Ja consegui extrair as fotos dos ultimos 3 dias mas ainda nao tenho acesso a um upload decente.

Check back later :)

p.

DONE

Como podem ver ainda estou a trabalhar no mapa. Talvez acabe antes de chegar :)

p.

Kakapotahi River - Hokitika; 45.6kms

Marco 21 e 22

Vem ai uma tempestade acompanhada de vento forte do norte (mau) e tenho de me despachar para chegar a Hokitika antes que tudo isto se abata sobre a minha cabecinha. Ai poderei esperar a distancia certa de Punaikaiki, a proxima paragem.

Arranquei por isso motivadissimo para andar depressa, mas a estrada estava cheia de "faux plats" ao ponto de me comecar a preocupar que estava a ficar doente, "gasto" ou a nao comer o suficiente porque nao avancava! Demorei uma hora a perceber que era a topografia. Uf. Duh!

Vim parar a mais um backpacker divertido, recomendacao dos meus amigos de ontem.


Hokitika e uma das "grandes" vilas da Westland mas nao passa muito de uma quadricula de 3x3 ruas, aparentemente totalmente dedicadas a venda de artigos de jade e outro artesanato. E o centro de extraccao de jade do pais, e abunda em "imbambas".

Tem tambem uma pequena barra de rio que me cheira a perigosa nas condicoes erradas, com uma solida rebentacao na praia desolada, onde alguem estava a fazer bodyboard no mar escuro, e uma praia infindavel de areia escura.




p.s. Passei hoje os 1,500kms, comeca a haver uma leve impressao de viagem a procura de um fim...

Franz Josef - Kakapotahi River; 92.0kms

Marco 20

Um dia cinzento com boas possibilidades de melhorar! Sai cedo porque tinha 95kms para fazer ate ao sitio onde queria dormir. Foi um dia mais para ciclismo do que turismo. A NZ tem tanta paisagem verdadeiramente extraordinaria que fica-se rapidamente blase e ja nem comento para mim proprio o que e simplesmente bonito e tranquilo.

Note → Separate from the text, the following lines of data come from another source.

Lemma req_Header_Add_comm (req : http.Request) (x y : string * string) :
  CanonicalMIMEHeaderKey x.1 <> CanonicalMIMEHeaderKey y.1 ->
  req_Header_Add (req_Header_Add req x) y = req_Header_Add (req_Header_Add req y) x.
Proof.
  intros Hne. unfold req_Header_Add. simpl. f_equal. by apply Header_Add_comm.
Qed.

Lemma foldl_req_Header_Add_perm (l1 l2 : list (string * string)) :
  l1 ≡ₚ l2 ->
  NoDup ((fun kp => CanonicalMIMEHeaderKey kp.1) <$> l1) ->
  forall req, foldl req_Header_Add req l1 = foldl req_Header_Add req l2.
Proof.
  induction 1 as [|x l1 l2 Hperm IH|x y l|l1 l2 l3 Hp1 IH1 Hp2 IH2]; intros Hnd req.
  - done.
  - simpl. apply IH. by apply NoDup_cons in Hnd as [_ ?].
  - simpl. f_equal. apply req_Header_Add_comm.
    rewrite !fmap_cons in Hnd. apply NoDup_cons in Hnd as [Hnotin _].
    intros Heq. apply Hnotin. rewrite Heq. apply elem_of_cons. by left.
  - rewrite IH1 by done. apply IH2. by rewrite <- Hp1.
Qed.

Lemma filter_none {A} (P : A -> Prop) `{forall x, Decision (P x)} (l : list A) :
  (forall z, z ∈ l -> ~ P z) -> filter P l = [].
Proof.
  induction l as [|y l IH]; intros Hall; [done|].
  rewrite filter_cons_False by (apply Hall, elem_of_cons; by left).
  apply IH. intros z Hz. apply Hall, elem_of_cons. by right.
Qed.

Lemma filter_unique {A B} `{EqDecision B} (f : A -> B) (l : list A) (x : A) :
  NoDup (f <$> l) -> x ∈ l -> filter (fun y => f y = f x) l = [x].
Proof.
  induction l as [|y l IH]; intros Hnd Hin; [by apply elem_of_nil in Hin|].
  rewrite fmap_cons in Hnd. apply NoDup_cons in Hnd as [Hnotin Hnd].
  apply elem_of_cons in Hin as [->|Hin].
  - rewrite filter_cons_True by done. f_equal.
    apply filter_none. intros z Hz Heq.
    apply Hnotin. rewrite <- Heq. by apply list_elem_of_fmap_2.
  - rewrite filter_cons_False; [by apply IH|].
    intros Heq. apply Hnotin. rewrite Heq. by apply list_elem_of_fmap_2.
Qed.

Lemma canonical_keys_NoDup (params : gmap string string) :
  (forall k1 k2, is_Some (params !! k1) -> is_Some (params !! k2) ->
     CanonicalMIMEHeaderKey k1 = CanonicalMIMEHeaderKey k2 -> k1 = k2) ->
  NoDup ((fun kp => CanonicalMIMEHeaderKey kp.1) <$> map_to_list params).
Proof.
  intros Hinj. apply NoDup_fmap_2_strong; [|apply NoDup_map_to_list].
  intros [k1 v1] [k2 v2] H1%elem_of_map_to_list H2%elem_of_map_to_list Heq.
  simpl in Heq. assert (k1 = k2) as -> by (apply Hinj; eauto).
  congruence.
Qed.

End header_order.

(** X26. When no two keys of [params] fall together under one canonical
    key, the request [fetch] sends does not depend on the order in which Go
    walks the map: every order gives the same request, and under the
    canonical key of each entry the header holds what it held before
    followed by the one value of that entry. *)
Theorem outgoing_order_irrelevant `{Platform} (req : http.Request)
    (params : gmap string string) :
  (forall k1 k2, is_Some (params !! k1) -> is_Some (params !! k2) ->
     CanonicalMIMEHeaderKey k1 = CanonicalMIMEHeaderKey k2 -> k1 = k2) ->
  (forall l, l ≡ₚ map_to_list params ->
     foldl req_Header_Add req l = outgoing req params) /\
  (forall k v, params !! k = Some v ->
     http.Header_ (outgoing req params) !! CanonicalMIMEHeaderKey k =
       Some (default [] (http.Header_ req !! CanonicalMIMEHeaderKey k) ++ [v])%list).
Proof.
  intros Hinj. pose proof (canonical_keys_NoDup params Hinj) as Hnd. split.
  - intros l Hl. unfold outgoing. apply foldl_req_Header_Add_perm.
    + by rewrite Hl, range_perm.
    + by rewrite Hl.
  - intros k v Hkv.
    assert (Hin : (k, v) ∈ range params)
      by (rewrite range_perm; by apply elem_of_map_to_list).
    assert (Hnd' : NoDup ((fun kp => CanonicalMIMEHeaderKey kp.1) <$> range params))
      by (by rewrite range_perm).
    pose proof (foldl_Header_Add (range params) req (CanonicalMIMEHeaderKey k)) as Hh.
    rewrite (filter_unique (fun kp => CanonicalMIMEHeaderKey kp.1) _ (k, v) Hnd' Hin)
      in Hh.
    fold (outgoing req params) in Hh. simpl in Hh.
    destruct (http.Header_ (outgoing req params) !! CanonicalMIMEHeaderKey k)
      as [vs|] eqn:Hlook; simpl in Hh.
    + by rewrite Hh.
    + by destruct (default [] (http.Header_ req !! CanonicalMIMEHeaderKey k)).
Qed.

Lemma outgoing_order_irrelevant_witness :
  (forall k1 k2,
     is_Some (({["accept" := "text/plain"; "x-token" := "a"]} : gmap string string) !! k1) ->
     is_Some (({["accept" := "text/plain"; "x-token" := "a"]} : gmap string string) !! k2) ->
     @CanonicalMIMEHeaderKey _ (Stub.platform Stub.refusing) k1 =
     @CanonicalMIMEHeaderKey _ (Stub.platform Stub.refusing) k2 -> k1 = k2) /\
  foldl (@req_Header_Add _ (Stub.platform Stub.refusing))
    (Stub.request "GET" "https://example.test/")
    [("x-token", "a"); ("accept", "text/plain")] =
    @outgoing _ (Stub.platform Stub.refusing)
      (Stub.request "GET" "https://example.test/")
      {["accept" := "text/plain"; "x-token" := "a"]} /\
  http.Header_ (@outgoing _ (Stub.platform Stub.refusing)
                  (Stub.request "GET" "https://example.test/")
                  {["accept" := "text/plain"; "x-token" := "a"]}) !! "X-Token" =
    Some ["a"].
Proof.
  assert (Hinj : forall k1 k2,
     is_Some (({["accept" := "text/plain"; "x-token" := "a"]} : gmap string string) !! k1) ->
     is_Some (({["accept" := "text/plain"; "x-token" := "a"]} : gmap string string) !! k2) ->
     @CanonicalMIMEHeaderKey _ (Stub.platform Stub.refusing) k1 =
     @CanonicalMIMEHeaderKey _ (Stub.platform Stub.refusing) k2 -> k1 = k2).
  { intros k1 k2 [v1 H1] [v2 H2].
    apply lookup_insert_Some in H1 as [[<- _]|[_ H1]];
      [|apply lookup_singleton_Some in H1 as [<- _]].
    all: apply lookup_insert_Some in H2 as [[<- _]|[_ H2]];
      [|apply lookup_singleton_Some in H2 as [<- _]].
    all: first [reflexivity | vm_compute; discriminate]. }
  split; [exact Hinj|].
  destruct (@outgoing_order_irrelevant _ (Stub.platform Stub.refusing)
              (Stub.request "GET" "https://example.test/")
              {["accept" := "text/plain"; "x-token" := "a"]} Hinj) as [Hany Hval].
  split.
  - apply Hany. vm_compute.
    first [reflexivity | apply perm_swap].
  - exact (Hval "x-token" "a" eq_refl).
Defined.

Hoje o caminho sai outra vez das montanhas e volta a planicie costeira, embora sobrem sempre uns "dedos" espetados para nao haver risco de eu me esquecer onde estao as mudancas curtas. Como esperado, as 11 apareceu o sol por mais do que cinco minutos seguidos, mas as nuvens nao se retiraram tao facilmente, ficando a pairar nas montanhas e dentro de alguns vales, de onde estavam a planear um contra-ataque.


Hoje comecei a entender que aquilo que, para nos "magrebinos", sao bonitos prados verdes, podem ser vistos como o resultado da voragem "pastante" do gado ao longo dos anos. Desertos verdes onde antes havia variedade e riqueza de vegetacao e fauna. Percebo os ecologistas locais, mas mesmo assim, nao esta mal...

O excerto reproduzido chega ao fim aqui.